300 milliseconds from hand to head
Experiment finds “rubber hand illusion” fails to work with too much delay
The hand is quicker than the eye, but only by about 300 milliseconds. That’s the time window in which the mind can be tricked into incorrectly linking something it sees with something it feels, Sotaro Shimada of Meiji University in Kawasaki, Japan, and colleagues report July 9 in PLoS ONE. The new work, which uses the “rubber hand illusion,” could help researchers better understand how and where the brain processes sensory information.
In the classic rubber hand illusion, a subject rests one arm on a table. Researchers hide the arm from view with a screen and place a rubber hand on the table directly in front of the subject. Both the rubber hand and the person’s hidden hand are stroked with a paintbrush. When the hands are stroked in sync, subjects report feeling as if the rubber hand is their own hand. And when asked to close their eyes and indicate where their hand is resting on the table, subjects think their hand is nearer to the rubber hand than it actually is.
In the new experiments, Shimada and colleagues placed a double-sided mirror over both the rubber and the real hands. A video camera filmed the rubber hand’s reflection in the mirror and projected it onto the top of the mirror, so the rubber hand appeared to be resting on the table. For three minutes, subjects focused on the image of the rubber hand while both it and their real hand were stroked with a brush.

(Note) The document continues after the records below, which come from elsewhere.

(** C6. Tabular Q-learning's [update_Q] (both copies of the class), called
    on a well-formed table with a valid action whose pair has been recorded
    by [act] ([Nsa[old_state][action] > 0]), returns normally and replaces
    [Q[old_state][action]] by
    [Q[old_state][action] + alpha * (reward + gamma * max_a Q[new_state][a]
    - Q[old_state][action])] with [alpha = 1 / Nsa[old_state][action]];
    every other entry of the table keeps its value. *)
Theorem QLearning_update_Q_rule (gamma N0 : Qc) (n : nat)
  (q : gmap string (list Qc)) (sv : gmap string nat)
  (nsa : gmap string (gmap nat nat))
  (old_state new_state : string) (action : nat) (reward : Qc) :
  rows_ok n q ->
  (action < n)%nat ->
  (0 < Nsa_peek nsa old_state action)%nat ->
  (exists self',
     Freeway.QLearning.update_Q (Freeway.QLearning.mk gamma n N0 q sv nsa)
       old_state new_state action reward = Ok self' /\
     q_learning_rule gamma n q (Freeway.QLearning.Q self') nsa
       old_state new_state action reward) /\
  (exists self',
     Marianna.QLearning.update_Q (Marianna.QLearning.mk gamma n N0 q sv nsa)
       old_state new_state action reward = Ok self' /\
     q_learning_rule gamma n q (Marianna.QLearning.Q self') nsa
       old_state new_state action reward).
Proof.
  intros Hrows Hact Hn. split.
  - now apply (freeway_update_Q_rule (Freeway.QLearning.mk gamma n N0 q sv nsa)).
  - now apply
      (marianna_update_Q_rule (Marianna.QLearning.mk gamma n N0 q sv nsa)).
Qed.

Lemma QLearning_update_Q_rule_witness :
  (exists self',
     Freeway.QLearning.update_Q
       (Freeway.QLearning.mk (Q2Qc (1 # 2)) 3 1 ∅ ∅ recorded_once)
       "s" "t" 1 1 = Ok self' /\
     q_learning_rule (Q2Qc (1 # 2)) 3 ∅ (Freeway.QLearning.Q self')
       recorded_once "s" "t" 1 1) /\
  (exists self',
     Marianna.QLearning.update_Q
       (Marianna.QLearning.mk (Q2Qc (1 # 2)) 3 1 ∅ ∅ recorded_once)
       "s" "t" 1 1 = Ok self' /\
     q_learning_rule (Q2Qc (1 # 2)) 3 ∅ (Marianna.QLearning.Q self')
       recorded_once "s" "t" 1 1).
Proof.
  apply (QLearning_update_Q_rule (Q2Qc (1 # 2)) 1 3 ∅ ∅ recorded_once
           "s" "t" 1 1).
  - apply rows_ok_empty.
  - lia.
  - vm_compute. lia.
Defined.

The researchers then incrementally increased the time delay, so the subjects felt the stroke before it appeared on the screen.
When the delay was greater than 300 milliseconds, the subjects were far less likely to report that the stroking sensation was happening to them.
The 300-millisecond window is “tantalizing,” says neuroscientist Christopher Moore of the McGovern Institute at MIT. It nicely narrows down the pool of processes that could explain the illusion’s success. “The time constraint [the researchers] provide us could be a great roadmap for looking at phenomena in the brain that respect that time frame,” Moore says.
The degree to which subjects misidentified the location of their own hand also diminished after 300 milliseconds, reemphasizing the overlap between how the brain distinguishes its own body and knows where the body is in space. Neurological damage, such as from a stroke, can mess with these mechanisms, as can alcohol (which is why attempting to touch one’s nose with the eyes closed will reveal the hand of a drinker).
The findings make big-picture sense, Moore says. “The job of the brain is to take the best information about what is going on now, and then to decide the best way to act in the next moment,” he says. In the rubber hand illusion, three senses are involved in processing information: touch, sight and proprioception — a sense of where one’s body parts are relative to each other. The brain tends to rely on the visual system, Moore says. But the new work shows that when these three senses are too far out of sync, the brain says “not so fast.”